◆ **DATA PROVIDED**
══════════

(** * flag_check.py: tag reader, flag validator, flag provisioner

    A shallow embedding of [gfx/flag_check.py] (Mars Revolutions 0.02) and
    the properties of its three functions [read_tags_from_file],
    [validate_flags] and [create_missing_flags].

    Python strings are sequences of Unicode code points, the file system and
    the console are threaded through a small state monad, and the library
    calls the script makes ([str.strip], [re.match], [os.path.join],
    [os.path.isfile], [shutil.copy2], [print]) are modelled next to it. *)

From Stdlib Require Import String Ascii.
From stdpp Require Import gmap list pretty.

Local Open Scope N_scope.

(** ** Python strings *)

(** A [str] is a sequence of code points. *)
Abbreviation pystr := (list N).

(** A literal of the script, character by character. *)
Definition py (s : string) : pystr := map N_of_ascii (list_ascii_of_string s).

Arguments py : simpl never.

(** [str.isspace] on one character, which is also the class [\s] of a [str]
    pattern: the code points CPython lists as whitespace. *)
Definition isspace (c : N) : bool :=
  ((0x09 <=? c) && (c <=? 0x0D)) || ((0x1C <=? c) && (c <=? 0x1F))
  || (c =? 0x20) || (c =? 0x85) || (c =? 0xA0) || (c =? 0x1680)
  || ((0x2000 <=? c) && (c <=? 0x200A)) || (c =? 0x2028) || (c =? 0x2029)
  || (c =? 0x202F) || (c =? 0x205F) || (c =? 0x3000).

Fixpoint lstrip (s : pystr) : pystr :=
  match s with
  | c :: s' => if isspace c then lstrip s' else s
  | [] => []
  end.

Definition rstrip (s : pystr) : pystr := rev (lstrip (rev s)).

(** [s.strip()] *)
Definition strip (s : pystr) : pystr := rstrip (lstrip s).

(** [s.startswith(p)] *)
Fixpoint startswith (p s : pystr) : bool :=
  match p, s with
  | [], _ => true
  | a :: p', b :: s' => (a =? b) && startswith p' s'
  | _ :: _, [] => false
  end.

(** ** The fragment of [re] the script uses *)

Module Re.

Inductive regex :=
| Chr (c : N)                  (* one literal character *)
| Cls (p : N -> bool)          (* a character class, [\s] or [[...]] *)
| Cat (r1 r2 : regex)          (* r1 r2 *)
| Rep (n : nat) (r : regex)    (* r{n} *)
| Star (p : N -> bool)         (* class*, greedy *)
| Group (r : regex).           (* ( r ), a capturing group *)

(** Greedy [class*]: take as many characters of the class as there are,
    then give characters back one at a time until the rest of the pattern,
    [k], matches. *)
Fixpoint star (p : N -> bool) (k : pystr -> option (list pystr))
    (s : pystr) : option (list pystr) :=
  match s with
  | a :: s' =>
      if p a
      then match star p k s' with
           | Some m => Some m
           | None => k s
           end
      else k s
  | [] => k s
  end.

(** Backtracking matcher in continuation-passing style.  [s] is what is
    left of the subject, [gs] the groups captured so far, in the order in
    which they close; [k] matches the rest of the pattern. *)
Fixpoint run (r : regex) (s : pystr) (gs : list pystr)
    (k : pystr -> list pystr -> option (list pystr)) : option (list pystr) :=
  match r with
  | Chr c =>
      match s with
      | a :: s' => if a =? c then k s' gs else None
      | [] => None
      end
  | Cls p =>
      match s with
      | a :: s' => if p a then k s' gs else None
      | [] => None
      end
  | Cat r1 r2 => run r1 s gs (fun s' gs' => run r2 s' gs' k)
  | Rep n r1 =>
      (fix rep (n : nat) (s : pystr) (gs : list pystr) :=
         match n with
         | O => k s gs
         | S n' => run r1 s gs (rep n')
         end) n s gs
  | Star p => star p (fun s' => k s' gs) s
  | Group r1 =>
      run r1 s gs
        (fun s' gs' => k s' (gs' ++ [take (length s - length s')%nat s]))
  end.

(** [re.match(pattern, s)]: anchored at the start of [s], free at its end.
    The result is the list of captured groups. *)
Definition re_match (pattern : regex) (s : pystr) : option (list pystr) :=
  run pattern s [] (fun _ gs => Some gs).

(** [m.group(i)] for [i >= 1] *)
Definition group (m : list pystr) (i : nat) : pystr :=
  default [] (m !! (i - 1)%nat).

End Re.

(** The class [[A-Z0-9]]. *)
Definition upper_or_digit (c : N) : bool :=
  ((0x41 <=? c) && (c <=? 0x5A)) || ((0x30 <=? c) && (c <=? 0x39)).

(** The pattern of line 28, [([A-Z0-9]{3})\s*=]. *)
Definition tag_pattern : Re.regex :=
  Re.Cat (Re.Group (Re.Rep 3 (Re.Cls upper_or_digit)))
         (Re.Cat (Re.Star isspace) (Re.Chr 0x3D)).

══════════

◆ **YOUR GOAL**
Within the material above, the line with "Definition group (m" opens the range and the line with "Re.Cat (Re.Group (Re.Rep" closes it; reproduce that range word for word.

◆ **WRITTEN SOLUTION**
Definition group (m : list pystr) (i : nat) : pystr :=
  default [] (m !! (i - 1)%nat).

End Re.

(** The class [[A-Z0-9]]. *)
Definition upper_or_digit (c : N) : bool :=
  ((0x41 <=? c) && (c <=? 0x5A)) || ((0x30 <=? c) && (c <=? 0x39)).

(** The pattern of line 28, [([A-Z0-9]{3})\s*=]. *)
Definition tag_pattern : Re.regex :=
  Re.Cat (Re.Group (Re.Rep 3 (Re.Cls upper_or_digit)))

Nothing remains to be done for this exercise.